To do =>
Your answer should be every line with the word "right", copied from the data below.

Material provided =>
(** The waiting loop: it sleeps before each question, stops at the first
    yes and gives up after [tries] questions. *)
Lemma await_spec probe : forall tries k tr,
  (exists n,
     (n < tries)%nat /\ probe (k + n)%nat = true /\
     (forall j, (j < n)%nat -> probe (k + j)%nat = false) /\
     await_answer probe k tries tr
     = (true, (tr ++ repeat (Serve.Sleep 300) (S n))%list)) \/
  ((forall j, (j < tries)%nat -> probe (k + j)%nat = false) /\
   await_answer probe k tries tr
   = (false, (tr ++ repeat (Serve.Sleep 300) tries)%list)).
Proof.
  induction tries as [|tries IH]; intros k tr; cbn [await_answer].
  - right. split; [intros j Hj; lia|]. simpl. rewrite app_nil_r. reflexivity.
  - destruct (probe k) eqn:E.
    + left. exists 0%nat. split; [lia|]. rewrite Nat.add_0_r.
      split; [exact E|]. split; [intros j Hj; lia|]. reflexivity.
    + destruct (IH (S k) (tr ++ [Serve.Sleep 300])%list)
        as [(n & Hn & Hyes & Hno & ->)|(Hno & ->)].
      * left. exists (S n). split; [lia|].
        split; [rewrite Nat.add_succ_r; exact Hyes|].
        split.
        -- intros [|j] Hj; [rewrite Nat.add_0_r; exact E|].
           rewrite Nat.add_succ_r. apply Hno. lia.
        -- rewrite <- app_assoc. reflexivity.
      * right. split.
        -- intros [|j] Hj; [rewrite Nat.add_0_r; exact E|].
           rewrite Nat.add_succ_r. apply Hno. lia.
        -- rewrite <- app_assoc. reflexivity.
Qed.

Lemma last_two {A : Type} (l : list A) a b d : last (l ++ [a; b]) d = b.
Proof.
  change [a; b] with ([a] ++ [b])%list. rewrite app_assoc. apply last_last.
Qed.

(** What the script does before it starts the server: it frees the port if
    the first probe finds it in use. *)
Definition free_port (e : Serve.env) (port : Z) : list Serve.event :=
  if Serve.port_in_use e 0
  then [Serve.Err ("[serve] Port " ++ str_int port
                   ++ " in use. Killing existing process...");
        Serve.Kill port; Serve.Sleep 1000]
  else [].

Section ServeRun.

Variable py_repr : pyval -> string.

(** A run that is not kill-only and returns found the output directory,
    started one server, asked the port after each of [n] waits of 0.3 s, for
    an [n] from 1 to 20, got the first yes at the [n]-th question, and then
    printed one result, made from the manifest; it printed no error after
    the server was started and did not stop the server. *)
Theorem serve_returns_after_first_answer e out_dir resolved port tr :
  Serve.main py_repr e out_dir resolved port false = (tr, Returned) ->
  Serve.out_dir_exists e = true /\
  exists n url_data result,
    (1 <= n <= 20)%nat /\
    Serve.port_in_use e n = true /\
    (forall j, (1 <= j < n)%nat -> Serve.port_in_use e j = false) /\
    Serve.urls_file e = Some url_data /\
    Serve.ready py_repr port (Serve.pid e) url_data = Ok result /\
    tr = (free_port e port ++ [Serve.Spawn port resolved]
          ++ repeat (Serve.Sleep 300) n ++ [Serve.Out result])%list.
Proof.
  intros H. rewrite serve_by_port in H.
  destruct (Serve.valid_port port); [|discriminate].
  unfold serve_on_valid_port in H. fold (free_port e port) in H.
  destruct (Serve.out_dir_exists e); cbn [negb] in H; [|discriminate].
  split; [reflexivity|].
  destruct (await_spec (Serve.port_in_use e) 20 1
              (free_port e port ++ [Serve.Spawn port resolved])%list)
    as [(n & Hn & Hyes & Hno & E)|(_ & E)]; rewrite E in H; [|discriminate].
  destruct (Serve.urls_file e) as [url_data|]; [|discriminate].
  destruct (Serve.ready py_repr port (Serve.pid e) url_data) as [result|ex] eqn:Hr;
    [|discriminate].
  injection H as <-.
  exists (S n), url_data, result.
  split; [lia|]. split; [exact Hyes|].
  split.
  - intros j Hj. replace j with (1 + (j - 1))%nat by lia. apply Hno. lia.
  - split; [reflexivity|]. split; [exact Hr|].
    rewrite <- !app_assoc. reflexivity.
Qed.

(** A run that ends in [sys.exit] ends with status 1 and has printed no
    result.  Either the output directory is missing and no server was
    started, or the last thing the run did was to stop the server it had
    started: after twenty unanswered questions, or because the manifest is
    missing. *)
Theorem serve_exit_stops_the_server e out_dir resolved port tr code :
  Serve.main py_repr e out_dir resolved port false = (tr, Exit code) ->
  code = 1 /\
  (forall result, ~ In (Serve.Out result) tr) /\
  ((Serve.out_dir_exists e = false /\
    forall p d, ~ In (Serve.Spawn p d) tr) \/
   (Serve.out_dir_exists e = true /\
    In (Serve.Spawn port resolved) tr /\
    last tr (Serve.Kill 0) = Serve.Terminate /\
    ((forall j, (1 <= j <= 20)%nat -> Serve.port_in_use e j = false) \/
     Serve.urls_file e = None))).
Proof.
  intros H. rewrite serve_by_port in H.
  destruct (Serve.valid_port port); [|discriminate].
  unfold serve_on_valid_port in H. fold (free_port e port) in H.
  assert (Hfree : forall x, In x (free_port e port) ->
                    match x with
                    | Serve.Out _ | Serve.Spawn _ _ => False
                    | _ => True
                    end).
  { intros x. unfold free_port. destruct (Serve.port_in_use e 0); simpl.
    - intros [<-|[<-|[<-|[]]]]; exact I.
    - intros []. }
  assert (Hsleep : forall n x, In x (repeat (Serve.Sleep 300) n) ->
                     x = Serve.Sleep 300).
  { intros n x Hx. apply repeat_spec in Hx. exact Hx. }
  destruct (Serve.out_dir_exists e); cbn [negb] in H.
  - destruct (await_spec (Serve.port_in_use e) 20 1
                (free_port e port ++ [Serve.Spawn port resolved])%list)
      as [(n & Hn & Hyes & Hno & E)|(Hno & E)]; rewrite E in H.
    + destruct (Serve.urls_file e) as [url_data|] eqn:Hu.
      * destruct (Serve.ready py_repr port (Serve.pid e) url_data); discriminate.
      * injection H as <- <-. split; [reflexivity|]. split.
        -- intros result Hin. rewrite !in_app_iff in Hin.
           destruct Hin as [[[Hin|Hin]|Hin]|Hin].
           ++ apply Hfree in Hin. exact Hin.
           ++ destruct Hin as [Hin|[]]. discriminate.
           ++ apply (Hsleep (S n)) in Hin. discriminate.
           ++ destruct Hin as [Hin|[Hin|[]]]; discriminate.
        -- right. split; [reflexivity|]. split.
           ++ rewrite !in_app_iff. left. left. right. left. reflexivity.
           ++ split; [|right; reflexivity].
              apply last_two.
    + injection H as <- <-. split; [reflexivity|]. split.
      * intros result Hin. rewrite !in_app_iff in Hin.
        destruct Hin as [[[Hin|Hin]|Hin]|Hin].
        -- apply Hfree in Hin. exact Hin.
        -- destruct Hin as [Hin|[]]. discriminate.
        -- apply (Hsleep 20%nat) in Hin. discriminate.
        -- destruct Hin as [Hin|[Hin|[]]]; discriminate.
      * right. split; [reflexivity|]. split.
        -- rewrite !in_app_iff. left. left. right. left. reflexivity.
        -- split.
           ++ apply last_two.
           ++ left. intros j Hj. replace j with (1 + (j - 1))%nat by lia.
              apply Hno. lia.
  - injection H as <- <-. split; [reflexivity|]. split.
    + intros result Hin. rewrite in_app_iff in Hin. destruct Hin as [Hin|Hin].
      * apply Hfree in Hin. exact Hin.
      * destruct Hin as [Hin|[]]. discriminate.
    + left. split; [reflexivity|]. intros p d Hin.
      rewrite in_app_iff in Hin. destruct Hin as [Hin|Hin].
      * apply Hfree in Hin. exact Hin.
      * destruct Hin as [Hin|[]]. discriminate.
Qed.


(** The port decides alone whether the first probe raises: with a port
    outside 0..65535 a run that is not kill-only does nothing and ends in
    OverflowError, wherever it runs; a kill-only run does not probe. *)
Lemma serve_port_out_of_range e out_dir resolved port :
  Serve.valid_port port = false ->
  Serve.main py_repr e out_dir resolved port false
  = ([], Uncaught OverflowError).
Proof.
  intros Hv. rewrite serve_by_port, Hv. reflexivity.
Qed.

End ServeRun.

(** A manifest the script can make its result from: a dict with a title
    and with slides that can be gone through, each a dict with a file. *)
Definition has_file (slide : pyval) : bool :=
  match slide with
  | PDict kvs => match assoc "file" kvs with Some _ => true | None => false end
  | _ => false
  end.

Definition servable (url_data : pyval) : bool :=
  match url_data with
  | PDict kvs =>
      match assoc "slides" kvs, assoc "title" kvs with
      | Some slides, Some _ =>
          match iter slides with
          | Ok l => forallb has_file l
          | Raise _ => false
          end
      | _, _ => false
      end
  | _ => false
  end.

Lemma dict_set_twice k v v' kvs :
  dict_set k v' (dict_set k v kvs) = dict_set k v' kvs.
Proof.
  induction kvs as [|[k0 v0] rest IH]; simpl.
  - rewrite String.eqb_refl. reflexivity.
  - destruct (String.eqb k k0) eqn:E; simpl; rewrite E; [reflexivity|].
    rewrite IH. reflexivity.
Qed.

Section ServeManifest.

Variable py_repr : pyval -> string.

Lemma rewrite_slide_ok port slide :
  is_ok (Serve.rewrite_slide py_repr port slide) = has_file slide.
Proof.
  destruct slide as [| | | | | |kvs]; try reflexivity.
  unfold Serve.rewrite_slide, has_file, subscript.
  destruct (assoc "file" kvs); reflexivity.
Qed.

Lemma rewrite_slides_ok port l :
  is_ok (Serve.rewrite_slides py_repr port l) = forallb has_file l.
Proof.
  induction l as [|s rest IH]; simpl; [reflexivity|].
  rewrite <- rewrite_slide_ok with (port := port), <- IH.
  destruct (Serve.rewrite_slide py_repr port s); [|reflexivity].
  cbn [bind is_ok andb].
  destruct (Serve.rewrite_slides py_repr port rest); reflexivity.
Qed.

(** The script makes its result from exactly the manifests that are a dict
    with a title and with slides that a loop can go through, each slide a
    dict with a file; on any other manifest it raises. *)
Theorem ready_returns_iff_servable port server_pid url_data :
  is_ok (Serve.ready py_repr port server_pid url_data) = servable url_data.
Proof.
  destruct url_data as [| | | | | |kvs]; try reflexivity.
  unfold Serve.ready, servable, subscript.
  destruct (assoc "slides" kvs) as [slides|]; [|reflexivity].
  cbn [bind].
  destruct (iter slides) as [l|e] eqn:Hl; cbn [bind].
  - rewrite <- (rewrite_slides_ok port l).
    destruct (Serve.rewrite_slides py_repr port l) as [l'|e]; cbn [bind is_ok].
    + destruct (assoc "title" kvs) as [title|]; [|reflexivity].
      cbn [bind].
      destruct slides; try discriminate; reflexivity.
    + destruct (assoc "title" kvs); reflexivity.
  - destruct (assoc "title" kvs); reflexivity.
Qed.

(** Slides that went through the loop at one port go through it again, at
    any port, and come out as the slides they were made from would: the URL
    a slide carried does not count, and a second pass at the same port
    changes nothing. *)
Theorem rewrite_last_port_wins port port' l l1 :
  Serve.rewrite_slides py_repr port l = Ok l1 ->
  Serve.rewrite_slides py_repr port' l1 = Serve.rewrite_slides py_repr port' l /\
  Serve.rewrite_slides py_repr port l1 = Ok l1.
Proof.
  assert (Hone : forall q s s1,
            Serve.rewrite_slide py_repr port s = Ok s1 ->
            Serve.rewrite_slide py_repr q s1 = Serve.rewrite_slide py_repr q s).
  { intros q s s1 Hs. unfold Serve.rewrite_slide in *.
    destruct s as [| | | | | |kvs]; try discriminate.
    unfold subscript in *.
    destruct (assoc "file" kvs) as [file|] eqn:Hf; [|discriminate].
    cbn [bind] in *. apply ok_inj in Hs. subst s1.
    rewrite assoc_dict_set_other by discriminate. rewrite Hf. cbn [bind].
    rewrite dict_set_twice. reflexivity. }
  assert (Hall : forall q l l1,
            Serve.rewrite_slides py_repr port l = Ok l1 ->
            Serve.rewrite_slides py_repr q l1 = Serve.rewrite_slides py_repr q l).
  { intros q l0. induction l0 as [|s rest IH]; intros l2 H; simpl in H.
    - apply ok_inj in H. subst l2. reflexivity.
    - destruct (Serve.rewrite_slide py_repr port s) as [s1|e] eqn:Hs;
        [|discriminate].
      cbn [bind] in H.
      destruct (Serve.rewrite_slides py_repr port rest) as [rest1|e] eqn:Hr;
        [|discriminate].
      cbn [bind] in H. apply ok_inj in H. subst l2. simpl.
      rewrite (Hone q s s1 Hs), (IH rest1 eq_refl). reflexivity. }
  intros H. split; [exact (Hall port' l l1 H)|].
  rewrite (Hall port l l1 H). exact H.
Qed.

End ServeManifest.

Section BuildThenServe.

Variable py_repr : pyval -> string.
Variable set_order : list string -> list string.
Variable str_upper : string -> string.
Variable resolve : string -> string.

Solution to this problem =>
  - right. split; [intros j Hj; lia|]. simpl. rewrite app_nil_r. reflexivity.
      * right. split.
        -- right. split; [reflexivity|]. split.
           ++ rewrite !in_app_iff. left. left. right. left. reflexivity.
           ++ split; [|right; reflexivity].
      * right. split; [reflexivity|]. split.
        -- rewrite !in_app_iff. left. left. right. left. reflexivity.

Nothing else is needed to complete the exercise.